We are all familiar with these kinds of off-hand remarks made during Frosh-O weekend. This year, the Frosh-O staffs worked with the Student Campus Orientation Committee (SCOC) to move towards a more accepting Frosh-O experience, promoting fun activities across gender lines rather than relying solely on interactions between dorms of the opposite sex.
Perhaps the most significant change to Frosh-O this year along those lines was the location and set-up of Domerfest.
Shannon Montague, a member of the SCOC, told the Rover: “Originally [the change in location of Domerfest from the Stepan Center to Rolfs] stemmed from the fact that we couldn’t use Stepan because of all the construction, but then it ended up being really good because there was just a small tent for the sweaty-grind-fest that is often characteristic of the Frosh-O dance.…There were a lot of different activities both inside and outside of Rolfs. People could use the basketball courts, there was food everywhere, there were free massages inside….The focus was definitely not on female-male interaction—it was really just everyone enjoying themselves and doing what they wanted to do and meeting people while they did it.”
Anna Bradley, a freshman in Farley Hall, commented on the event: “I thought Domerfest was a lot of fun. It was nice because—for me personally—with the other Frosh-O activities—you are meeting with the dorms and in a way being forced to mingle. Domerfest was nice in the sense that we could do our own things. That was the activity I had the most fun at—I liked being free to talk to people.”
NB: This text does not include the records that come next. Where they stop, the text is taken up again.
(** [launch] *)
Lemma wp_launch s :
  s.(rs_job).(j_Status) = LifecycleLaunching ->
  wp ff I s.(rs_job).(j_ID) (launch cfg s.(rs_job)) (fun _ => progress s) s.
Proof.
  intros Hst. unfold launch.
  destruct (match j_AAPJobID (rs_job s) with Some n => 0 <? n | None => false end) eqn:Hid.
  { apply (law_update ff I). intros r s1 Hu. eapply progress_updated; [apply path_refl|done|exact Hu|done|].
    intros ctx. destruct (j_AAPJobID (rs_job s)) as [n|] eqn:En; [|done]. b2p. by eapply step_recover. }
  assert (forall n', j_AAPJobID (rs_job s) = Some n' -> n' <= 0) as Hid'.
  { intros n' E. rewrite E in Hid. by apply Z.ltb_ge in Hid. }
  destruct (wk_AAP cfg); [|apply wp_fail_with; by left].
  destruct (j_PredecessorCertID (rs_job s)) as [pred|]; [|apply wp_fail_with; by left].
  apply wp_try, (law_get_certificate ff I). intros [cert|err] s1 Hl1; [|by apply progress_later with s; [apply progress_refl|]].
  assert (rs_job s1 = rs_job s /\ rs_launches s1 = rs_launches s) as [Hj1 Hn1] by (destruct Hl1; naive_solver).
  destruct (c_RenewalConfig cert) as [rc|].
  2: { eapply wp_mono; [apply wp_fail_with; left; congruence|]. intros a s2 [Hp Hlo]. split.
       - unfold path in *. by rewrite Hj1 in Hp.
       - unfold launches_ok in *. by rewrite Hj1, Hn1 in Hlo. }
  apply wp_bind, wp_net_call. intros r s2 (Hj2 & Hc2 & Hn2). rewrite bool_decide_true in Hn2 by done.
  assert (path s s2) as Hp2.
  { eapply path_clock; [eapply path_later; [apply path_refl|exact Hl1]|done|done]. }
  assert (j_Status (rs_job s2) = LifecycleLaunching) as Hst2 by congruence.
  destruct r as [[jobID wf]|err].
  - apply wp_try, (law_set_ref ff I). intros r s3 Hu3.
    assert (path s s3) as Hp3.
    { eapply path_updated; [exact Hp2|exact Hu3|done|]. intros ctx. apply step_launched; [done|].
      rewrite Hj2, Hj1. done. }
    destruct Hu3 as (Hc3 & Hn3 & Hcase).
    assert (launches_ok s s3) as Hlo3.
    { right. split_and!; [done|lia|]. intros Hff. destruct Hcase as [(_ & _ & Hno)|(ctx & Hj3 & _)].
      - by destruct (Hno Hff).
      - by rewrite Hj3. }
    destruct r as [u|err]; [|done].
    destruct Hcase as [(_ & Hr & _)|(ctx & Hj3 & _)]; [done|].
    apply wp_bind, wp_append_job. intros _ s4 H4. apply wp_bind, wp_append_outbox. intros _ s5 H5.
    apply wp_bind, (law_update ff I). intros r6 s6 Hu6. apply wp_ret.
    assert (progress s s5) as [Hp5 _] by (eapply progress_later; [eapply progress_later; [split|]|]; eauto).
    assert (rs_job s5 = rs_job s3) as Hj5 by (destruct H4 as [E4 _], H5 as [E5 _]; congruence).
    assert (j_Status (rs_job s5) = LifecycleAAPPending) as Hst5 by (by rewrite Hj5, Hj3).
    split.
    + eapply path_updated; [exact Hp5|exact Hu6|done|]. intros ctx'. apply step_clear. by rewrite Hst5.
    + right. destruct Hu6 as (_ & Hn6 & Hcase6). destruct H4 as (_ & Hn4 & _), H5 as (_ & Hn5 & _).
      split_and!; [done|lia|]. intros _. destruct Hcase6 as [(-> & _)|(ctx' & -> & _)]; simpl; by rewrite Hst5.
  - apply wp_bind, (law_update ff I). intros r s3 Hu3. apply wp_notify. split.
    + eapply path_updated; [exact Hp2|exact Hu3|done|]. intros ctx. apply step_failed. by left.
    + right. destruct Hu3 as (_ & Hn3 & Hcase). split_and!; [done|lia|]. intros Hff.
      destruct Hcase as [(_ & _ & Hno)|(ctx & -> & _)]; [by destruct (Hno Hff)|done].
Qed.

(** A handler that goes on after time has passed. *)
Lemma progress_from s s1 s2 : later s s1 -> progress s1 s2 -> progress s s2.
Proof.
  intros (Hj & Hn & _) [Hp Hl]. split; [unfold path|unfold launches_ok]; by rewrite <- Hj, <- ?Hn.
Qed.

Lemma wp_later {A} id (m : M A) s s1 :
  later s s1 -> wp ff I id m (fun _ => progress s1) s1 -> wp ff I id m (fun _ => progress s) s1.
Proof. intros Hl Hw. eapply wp_mono; [exact Hw|]. intros a s2. by apply progress_from. Qed.

(** [enterPendingVerify] *)
Lemma wp_enterPendingVerify job s :
  job = s.(rs_job) -> polling s.(rs_job).(j_Status) \/ s.(rs_job).(j_Status) = LifecycleAAPSuccessful ->
  wp ff I job.(j_ID) (enterPendingVerify job) (fun _ => progress s) s.
Proof.
  intros -> Hst. unfold enterPendingVerify. apply wp_bind, wp_time_now. intros s1 Hl1.
  apply wp_later; [done|]. destruct (NextVerifyAt _ 1 _) as [next last] eqn:En.
  apply wp_try, (law_schedule ff I). intros r s2 Hu.
  assert (progress s1 s2) as Hp.
  { eapply progress_updated; [apply path_refl|done|exact Hu| |].
    - instantiate (1 := rs_clock s1). lia.
    - intros ctx. destruct Hl1 as [Hj1 _].
      replace next with (NextVerifyAt (rs_clock s1) 1 (job_timeout (rs_job s1) (rs_clock s1))).1
        by (by rewrite Hj1, En).
      apply step_pending. by rewrite Hj1. }
  destruct r; [by apply wp_ret|done].
Qed.
Lemma moves_held_call {A} (f : txn A) :
  (forall c db db' a, f c db = Ok (db', a) -> t0 <= c.(NOW) -> keeps_held db db') ->
  moves holds_on (store_call f).
Proof.
  intros Hf w r w' (e & w1 & He & Hs)%store_call_spec.
  eapply wr_trans; [eapply evolves_holds_on, evolves_next_env; [exact _|exact He]|].
  destruct Hs as [[-> _]|(a & db' & Ht & -> & _)]; [apply wr_refl|].
  split; simpl; [lia|]. intros Hc _ Ho. split; [done|]. by eapply Hf.
Qed.

Lemma held_update_other id p f c db db' b :
  id <> k -> update_scan id p f c db = Ok (db', b) -> keeps_held db db'.
Proof.
  intros Hid [->|(s & _ & _ & ->)]%update_scan_ok; [done|]. intros (s0 & t & Hs & Hr).
  exists s0, t. simpl. by rewrite lookup_insert_ne.
Qed.

Lemma held_update id p f c db db' b :
  (forall s, p s = true -> s.(s_Status) = scan_running -> s.(s_ClaimedBy) = Some owner ->
     (f c s).(s_Status) = scan_running /\ (f c s).(s_ClaimedBy) = Some owner /\
     ((f c s).(s_ClaimedAt) = s.(s_ClaimedAt) \/ (f c s).(s_ClaimedAt) = Some c.(NOW) /\ t0 <= c.(NOW))) ->
  update_scan id p f c db = Ok (db', b) -> keeps_held db db'.
Proof.
  intros Hf [->|(s & Hs & Hp & ->)]%update_scan_ok; [done|]. intros (s0 & t & Hs0 & Hst & Hby & Hat & Ht).
  destruct (decide (id = k)) as [->|Hne]; [|exists s0, t; simpl; by rewrite lookup_insert_ne].
  rewrite Hs in Hs0. injection Hs0 as ->.
  destruct (Hf _ Hp Hst Hby) as (? & ? & Hor).
  exists (f c s0). destruct Hor as [E|[E ?]]; eexists; simpl; rewrite lookup_insert_eq, E; eauto.
Qed.

Lemma held_then {A} (u : txn bool) (g : bool -> txn A) c db db' a :
  (forall b c db db' a, g b c db = Ok (db', a) -> db' = db) ->
  (forall db db' b, u c db = Ok (db', b) -> keeps_held db db') ->
  tbind u g c db = Ok (db', a) -> keeps_held db db'.
Proof. intros Hg Hu (db1 & b & H1 & H2)%tbind_ok. apply Hg in H2 as ->. by eapply Hu. Qed.

Lemma moves_held_get_scan id : moves holds_on (GetScan id).
Proof. apply moves_held_call. unfold get_scan_tx. intros c db db' a Ht _. txn_inv. done. Qed.

(** A claim finds the scan taken. *)
Lemma claim_scans_held o stale limit c db db' ids :
  stale <= t0 -> claim_scans_tx o stale limit c db = Ok (db', ids) -> keeps_held db db'.
Proof.
  intros Hst Ht (s & t & Hs & Hr & Hby & Hat & Hge). unfold claim_scans_tx in Ht.
  destruct (claim _ _ _ _ _ _) as [tab l] eqn:E. injection Ht as <- <-.
  exists s, t. simpl. split; [|done]. rewrite (claim_lookup _ _ _ _ _ _ _ _ _ E).
  rewrite decide_False; [done|]. intros Hin.
  destruct (claim_sound _ _ _ _ _ _ _ _ _ E Hin) as (s' & Hs' & Hc & _).
  unfold scan_claimable in Hc. simplify_eq. rewrite Hr, Hat in Hc. b2p. lia.
Qed.
Lemma add_certs_calm certs s l w :
  w.(w_env) = [] -> summary_of s l ->
  exists s', add_certs certs s w = (s', w) /\ s'.(cs_TotalCerts) = s.(cs_TotalCerts) /\
    summary_of s' (l ++ concat (map (EvaluateCert w.(w_clock)) certs)).
Proof.
  intros Henv. revert s l. induction certs as [|c certs IH]; intros s l Hs; simpl.
  - exists s. by rewrite app_nil_r.
  - unfold mbind, time_now, next_env. rewrite Henv.
    assert (forall fs s0, cs_TotalCerts (fold_left add_finding fs s0) = cs_TotalCerts s0) as Htot.
    { induction fs as [|f fs IHf]; intros s0; simpl; [done|]. rewrite IHf. unfold add_finding. by repeat case_match. }
    edestruct (IH (add_cert (w_clock w) c s) (l ++ EvaluateCert (w_clock w) c)) as (s' & E & Ht & Hs').
    { apply add_findings_summary. by destruct Hs. }
    exists s'. rewrite E. split_and!; [done| |by rewrite app_assoc].
    rewrite Ht. unfold add_cert. by rewrite Htot.
Qed.

Lemma sortFindings_perm l : sortFindings l ≡ₚ l.
Proof. apply stable_sort_perm. Qed.

(** Only the SC-081 pack makes violations. *)
Lemma violations_sc081 now c :
  count_if isSC081Violation (EvaluateCert now c) = count_violations now c.
Proof.
  unfold EvaluateCert. rewrite (count_if_perm _ _ _ (sortFindings_perm _)), !count_if_app.
  rewrite (count_if_none _ (EvaluatePCI _)), (count_if_none _ (EvaluateCrypto _)); [unfold count_violations, count_if; lia|..];
    unfold EvaluatePCI, EvaluateCrypto, finding_if; repeat case_match; repeat constructor.
Qed.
Another change to Frosh-O included a push for more events between dorms of the same sex. Deirdre Harrington, the head of SCOC, told the Rover, “We tried to encourage having more events with same-sex dorms to foster sisterhood and brotherhood not only just within your own hall, but with other halls across campus … Really stressing that we want every single new Domer to feel welcome and a part of the family.”
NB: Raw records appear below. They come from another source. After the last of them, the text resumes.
(* ===== verification/Ip.v ===== *)
(** * IP addresses ([net/netip] and [net.IP] of Go's standard library)

    What the scanner and the revocation client use of them: reading a prefix,
    walking and printing its addresses, and the classes of addresses that must
    not be contacted.  Zones occur nowhere: [ParsePrefix] refuses them. *)

From Stdlib Require Import Ascii.
From S2P Require Import Prelude GoLib.

(** [netip.Addr]: 32 or 128 bits. *)
Inductive Addr := Addr4 (a : Z) | Addr6 (a : Z).
#[export] Instance Addr_eq_dec : EqDecision Addr.
Proof. solve_decision. Defined.

Definition Is4 (ip : Addr) : bool := match ip with Addr4 _ => true | Addr6 _ => false end.
Definition BitLen (ip : Addr) : Z := match ip with Addr4 _ => 32 | Addr6 _ => 128 end.
Definition addr_bits (ip : Addr) : Z := match ip with Addr4 a | Addr6 a => a end.
Definition with_bits (ip : Addr) (a : Z) : Addr := match ip with Addr4 _ => Addr4 a | Addr6 _ => Addr6 a end.

(** [Unmap]: an IPv4 address written in IPv6; [net.IP.To4] for IPv4. *)
Definition Unmap (ip : Addr) : Addr :=
  match ip with
  | Addr6 a => if Z.shiftr a 32 =? 0xffff then Addr4 (a mod 2 ^ 32) else ip
  | Addr4 _ => ip
  end.
Definition To4 (ip : Addr) : option Z := match Unmap ip with Addr4 a => Some a | Addr6 _ => None end.

(** [Next]; [None] is the zero [Addr] after the last address. *)
Definition Next (ip : Addr) : option Addr :=
  if addr_bits ip + 1 =? 2 ^ BitLen ip then None else Some (with_bits ip (addr_bits ip + 1)).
One of these events brought multiple men’s residence halls together for a celebration of dudes.
Keenan Hall Frosh-O commissioner John Wiese described the Dudefest event as “[t]he unique celebration of all things dude. Dudefest was the brainchild of the men’s dorms participating in order to break the mold of the constant opposite sex frosh-o events. Dudefest will include grilling, games, sports, music, and last but not least dudes. Often times at ND guys aren’t given as much of a chance to meet and make important relationships with guys from other dorms. We aim to change that.”
Wiese commented on the event: “We felt that the event was a huge success. The variety of events allowed dudes to make dude-friends at their own speed. Ryan [the other Keenan Hall commissioner] and I saw that everyone seemed to be relaxed and comfortable, a rarity over frosh-o weekend. We hope that this event will continue to improve and expand in the coming years to bring dudes together.”
Allison Walker, a member of the Farley Frosh-O staff, described a picture scavenger hunt event Farley had with Ryan: “A lot of frosh-o weekend designates time to introducing boys and girls. I think that this scavenger hunt event with another girl’s dorm allowed the girls to meet each other, but also kept them occupied running around campus. (And seriously, who at ND doesn’t love a little friendly competition?)….The event with Ryan (and the other events Farley did with girls dorms) were extremely successful in integrating and uniting girls from different parts of campus.”
Frosh-O commissioners received training from the SCOC in the spring semester before Frosh-O. This training included awareness that “heteronormativity”—the assumption that everyone is heterosexual—should be avoided.
When asked about the emphasis in breaking down heteronormativity in these training sessions, Sean Morrison, the Frosh-O commissioner of Stanford Hall, told the Rover, “I think the commissioner training does not really play too much of a role in breaking down heteronormativity, but I think it has a different role to play in regards to Frosh-O….The fact of the matter is that heterosexuality represents the majority of students across campus, and that for any member of the LGBTQ community, learning to live in a heteronormative environment is actually important. If LGBTQ individuals get mad over each and every little thing that might be heteronormative, then they are never going to be happy at this university (or any university for that matter).”
Morrison went on to say, “Now, here is what I think is important about the commissioner training sessions. In these sessions, they stressed the importance of not creating a homo-hostile (and yes I made that word up) environment. There is a huge difference [between] an environment where things may be heteronormative and an environment where members of the LGBTQ community feel threatened or uncomfortable because of undue remarks about their sexuality.
Commissioner training does a good job (especially by bringing in PrismND) of making the commissioners aware of the small things they need to avoid (such as saying ‘that’s so gay’) … The point of it all is to increase the awareness of the pain/isolation that phrases like that can cause, which in my opinion is different than breaking down the heteronormativity. Rather, it is calling for an inclusive environment by not deliberately excluding certain members due to their sexuality.”